_EXERCISE BRIEF:_
Write out, word for word, every line in the data below from the one containing "monad of actions" to the one containing "- [StdSort]: [std::sort]", both of them included.

(Saved data entries)
□ □ □

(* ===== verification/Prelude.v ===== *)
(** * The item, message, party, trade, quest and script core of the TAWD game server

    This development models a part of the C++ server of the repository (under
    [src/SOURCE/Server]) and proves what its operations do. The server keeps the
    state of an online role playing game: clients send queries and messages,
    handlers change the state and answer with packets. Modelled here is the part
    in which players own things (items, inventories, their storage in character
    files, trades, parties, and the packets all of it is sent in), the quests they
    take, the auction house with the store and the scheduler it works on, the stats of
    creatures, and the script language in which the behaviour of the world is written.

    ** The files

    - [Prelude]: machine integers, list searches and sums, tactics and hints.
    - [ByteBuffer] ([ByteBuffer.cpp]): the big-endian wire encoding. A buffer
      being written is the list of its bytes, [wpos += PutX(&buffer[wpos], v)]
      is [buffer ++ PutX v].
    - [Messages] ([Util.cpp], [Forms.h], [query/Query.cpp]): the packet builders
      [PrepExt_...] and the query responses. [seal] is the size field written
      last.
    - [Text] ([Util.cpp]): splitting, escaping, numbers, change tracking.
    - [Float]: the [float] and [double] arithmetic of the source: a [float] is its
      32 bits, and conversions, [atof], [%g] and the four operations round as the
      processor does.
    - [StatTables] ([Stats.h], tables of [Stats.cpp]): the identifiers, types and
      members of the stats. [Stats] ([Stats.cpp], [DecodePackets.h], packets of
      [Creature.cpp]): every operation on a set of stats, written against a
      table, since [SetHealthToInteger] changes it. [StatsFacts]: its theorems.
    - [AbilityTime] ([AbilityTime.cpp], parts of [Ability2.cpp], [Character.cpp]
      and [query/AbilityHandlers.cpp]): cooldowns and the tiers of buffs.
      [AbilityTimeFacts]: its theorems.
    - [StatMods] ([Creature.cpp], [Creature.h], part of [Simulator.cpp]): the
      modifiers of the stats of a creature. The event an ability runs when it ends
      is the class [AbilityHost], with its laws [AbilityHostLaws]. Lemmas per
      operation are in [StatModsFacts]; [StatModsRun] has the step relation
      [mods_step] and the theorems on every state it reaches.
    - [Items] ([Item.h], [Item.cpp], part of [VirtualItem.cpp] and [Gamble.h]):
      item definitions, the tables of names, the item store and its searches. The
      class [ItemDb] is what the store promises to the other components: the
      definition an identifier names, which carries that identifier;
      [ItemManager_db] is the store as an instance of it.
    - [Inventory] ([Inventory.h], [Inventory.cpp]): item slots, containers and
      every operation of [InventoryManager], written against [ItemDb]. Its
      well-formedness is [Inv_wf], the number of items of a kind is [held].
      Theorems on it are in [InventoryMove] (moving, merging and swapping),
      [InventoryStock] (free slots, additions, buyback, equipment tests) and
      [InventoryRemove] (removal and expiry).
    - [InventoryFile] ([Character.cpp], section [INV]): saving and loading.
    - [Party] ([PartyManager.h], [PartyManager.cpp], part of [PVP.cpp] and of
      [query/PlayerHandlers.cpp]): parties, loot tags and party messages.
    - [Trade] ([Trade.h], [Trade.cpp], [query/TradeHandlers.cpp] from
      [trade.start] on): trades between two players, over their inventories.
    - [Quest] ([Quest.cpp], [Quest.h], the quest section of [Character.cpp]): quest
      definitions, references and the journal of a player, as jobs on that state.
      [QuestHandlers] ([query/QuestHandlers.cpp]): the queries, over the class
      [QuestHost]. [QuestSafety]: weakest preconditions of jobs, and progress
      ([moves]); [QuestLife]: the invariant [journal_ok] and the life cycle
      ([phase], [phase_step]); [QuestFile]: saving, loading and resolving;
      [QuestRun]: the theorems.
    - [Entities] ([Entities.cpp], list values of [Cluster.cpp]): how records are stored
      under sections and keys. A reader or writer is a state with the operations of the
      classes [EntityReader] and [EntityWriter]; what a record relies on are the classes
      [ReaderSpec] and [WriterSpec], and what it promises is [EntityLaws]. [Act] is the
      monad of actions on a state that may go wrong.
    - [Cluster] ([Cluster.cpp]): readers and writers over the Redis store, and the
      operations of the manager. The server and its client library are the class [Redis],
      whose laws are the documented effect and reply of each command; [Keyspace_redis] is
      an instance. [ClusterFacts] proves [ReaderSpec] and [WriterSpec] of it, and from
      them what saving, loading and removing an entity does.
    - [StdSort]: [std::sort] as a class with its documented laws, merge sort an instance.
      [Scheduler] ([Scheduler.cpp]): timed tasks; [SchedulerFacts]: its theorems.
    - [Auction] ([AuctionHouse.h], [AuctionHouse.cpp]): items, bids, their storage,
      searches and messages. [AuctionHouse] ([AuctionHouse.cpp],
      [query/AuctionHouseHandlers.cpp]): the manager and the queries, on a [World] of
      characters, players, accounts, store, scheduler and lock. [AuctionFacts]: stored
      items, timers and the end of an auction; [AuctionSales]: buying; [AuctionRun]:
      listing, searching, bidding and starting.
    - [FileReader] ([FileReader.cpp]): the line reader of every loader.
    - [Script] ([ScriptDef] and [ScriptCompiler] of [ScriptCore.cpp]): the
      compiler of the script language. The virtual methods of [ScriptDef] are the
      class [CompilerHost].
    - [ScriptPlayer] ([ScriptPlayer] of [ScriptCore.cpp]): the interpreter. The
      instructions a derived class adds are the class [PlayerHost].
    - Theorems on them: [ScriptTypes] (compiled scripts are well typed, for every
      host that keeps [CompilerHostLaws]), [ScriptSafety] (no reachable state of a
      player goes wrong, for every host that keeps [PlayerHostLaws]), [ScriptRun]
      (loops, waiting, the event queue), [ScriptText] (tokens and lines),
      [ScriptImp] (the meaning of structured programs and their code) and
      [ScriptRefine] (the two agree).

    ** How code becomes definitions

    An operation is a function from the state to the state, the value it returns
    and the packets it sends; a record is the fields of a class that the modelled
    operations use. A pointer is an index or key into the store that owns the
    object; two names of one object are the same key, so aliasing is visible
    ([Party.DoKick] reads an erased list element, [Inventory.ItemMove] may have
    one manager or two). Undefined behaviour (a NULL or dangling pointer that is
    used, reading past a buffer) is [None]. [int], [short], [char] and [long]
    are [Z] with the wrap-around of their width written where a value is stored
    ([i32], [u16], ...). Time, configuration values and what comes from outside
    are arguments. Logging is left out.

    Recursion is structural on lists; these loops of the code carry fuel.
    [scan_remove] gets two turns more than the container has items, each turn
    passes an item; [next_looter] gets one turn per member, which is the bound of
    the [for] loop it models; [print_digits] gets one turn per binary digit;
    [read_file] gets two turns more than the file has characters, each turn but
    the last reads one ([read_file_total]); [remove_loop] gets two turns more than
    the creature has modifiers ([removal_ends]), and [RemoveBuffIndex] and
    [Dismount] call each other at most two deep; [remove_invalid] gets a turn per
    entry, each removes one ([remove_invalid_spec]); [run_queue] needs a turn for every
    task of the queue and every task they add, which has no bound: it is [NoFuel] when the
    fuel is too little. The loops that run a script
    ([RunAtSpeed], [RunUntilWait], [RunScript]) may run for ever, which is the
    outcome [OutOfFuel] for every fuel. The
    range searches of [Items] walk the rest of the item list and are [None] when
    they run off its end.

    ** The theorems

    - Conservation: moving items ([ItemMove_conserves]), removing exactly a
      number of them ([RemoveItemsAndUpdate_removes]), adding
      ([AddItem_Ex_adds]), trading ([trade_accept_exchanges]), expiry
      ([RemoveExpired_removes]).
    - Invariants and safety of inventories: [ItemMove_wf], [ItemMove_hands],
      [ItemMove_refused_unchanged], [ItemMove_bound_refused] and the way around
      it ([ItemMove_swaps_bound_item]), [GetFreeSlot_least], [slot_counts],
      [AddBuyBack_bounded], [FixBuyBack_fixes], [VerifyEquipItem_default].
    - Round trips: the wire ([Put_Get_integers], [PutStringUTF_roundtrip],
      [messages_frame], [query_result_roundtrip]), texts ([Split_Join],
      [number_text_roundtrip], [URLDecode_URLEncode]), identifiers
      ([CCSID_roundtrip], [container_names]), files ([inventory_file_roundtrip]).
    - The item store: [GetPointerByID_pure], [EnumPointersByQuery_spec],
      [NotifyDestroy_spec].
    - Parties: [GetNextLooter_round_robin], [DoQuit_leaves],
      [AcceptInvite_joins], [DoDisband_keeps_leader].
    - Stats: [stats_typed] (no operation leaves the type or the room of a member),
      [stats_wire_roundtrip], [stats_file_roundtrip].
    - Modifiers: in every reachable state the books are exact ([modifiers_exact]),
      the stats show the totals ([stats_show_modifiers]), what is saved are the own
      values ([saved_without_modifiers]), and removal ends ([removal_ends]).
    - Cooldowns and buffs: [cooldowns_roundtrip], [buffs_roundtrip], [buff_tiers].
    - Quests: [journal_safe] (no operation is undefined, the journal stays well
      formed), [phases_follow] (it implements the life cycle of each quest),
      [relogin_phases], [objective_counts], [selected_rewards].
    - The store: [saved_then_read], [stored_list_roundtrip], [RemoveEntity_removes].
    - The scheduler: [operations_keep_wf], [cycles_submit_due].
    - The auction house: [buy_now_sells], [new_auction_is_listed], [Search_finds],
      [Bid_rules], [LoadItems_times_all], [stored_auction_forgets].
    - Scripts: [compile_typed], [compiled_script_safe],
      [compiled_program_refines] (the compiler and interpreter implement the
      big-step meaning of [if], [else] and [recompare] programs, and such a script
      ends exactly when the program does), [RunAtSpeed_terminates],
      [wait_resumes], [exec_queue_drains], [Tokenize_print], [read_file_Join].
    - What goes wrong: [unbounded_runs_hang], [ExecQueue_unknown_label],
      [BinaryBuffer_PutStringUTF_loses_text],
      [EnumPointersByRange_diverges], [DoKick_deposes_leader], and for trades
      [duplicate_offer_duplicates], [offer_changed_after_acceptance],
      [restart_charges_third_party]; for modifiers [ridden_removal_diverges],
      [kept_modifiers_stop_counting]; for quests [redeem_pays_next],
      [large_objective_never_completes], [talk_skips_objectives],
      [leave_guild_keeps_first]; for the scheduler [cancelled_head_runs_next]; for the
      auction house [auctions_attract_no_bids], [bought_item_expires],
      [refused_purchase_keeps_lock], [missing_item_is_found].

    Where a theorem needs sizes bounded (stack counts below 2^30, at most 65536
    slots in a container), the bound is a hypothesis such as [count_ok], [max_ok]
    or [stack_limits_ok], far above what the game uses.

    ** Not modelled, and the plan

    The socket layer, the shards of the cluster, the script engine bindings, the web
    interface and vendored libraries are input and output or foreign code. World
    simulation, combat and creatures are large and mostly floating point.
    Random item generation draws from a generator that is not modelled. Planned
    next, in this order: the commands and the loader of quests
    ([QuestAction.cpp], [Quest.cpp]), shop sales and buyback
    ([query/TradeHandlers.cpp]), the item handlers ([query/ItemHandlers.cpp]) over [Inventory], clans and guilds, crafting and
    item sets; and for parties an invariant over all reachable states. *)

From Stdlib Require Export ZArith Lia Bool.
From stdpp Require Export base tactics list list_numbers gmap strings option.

□ □ □

_SOLUTION FOR THIS EXERCISE:_
      monad of actions on a state that may go wrong.
    - [Cluster] ([Cluster.cpp]): readers and writers over the Redis store, and the
      operations of the manager. The server and its client library are the class [Redis],
      whose laws are the documented effect and reply of each command; [Keyspace_redis] is
      an instance. [ClusterFacts] proves [ReaderSpec] and [WriterSpec] of it, and from
      them what saving, loading and removing an entity does.
    - [StdSort]: [std::sort] as a class with its documented laws, merge sort an instance.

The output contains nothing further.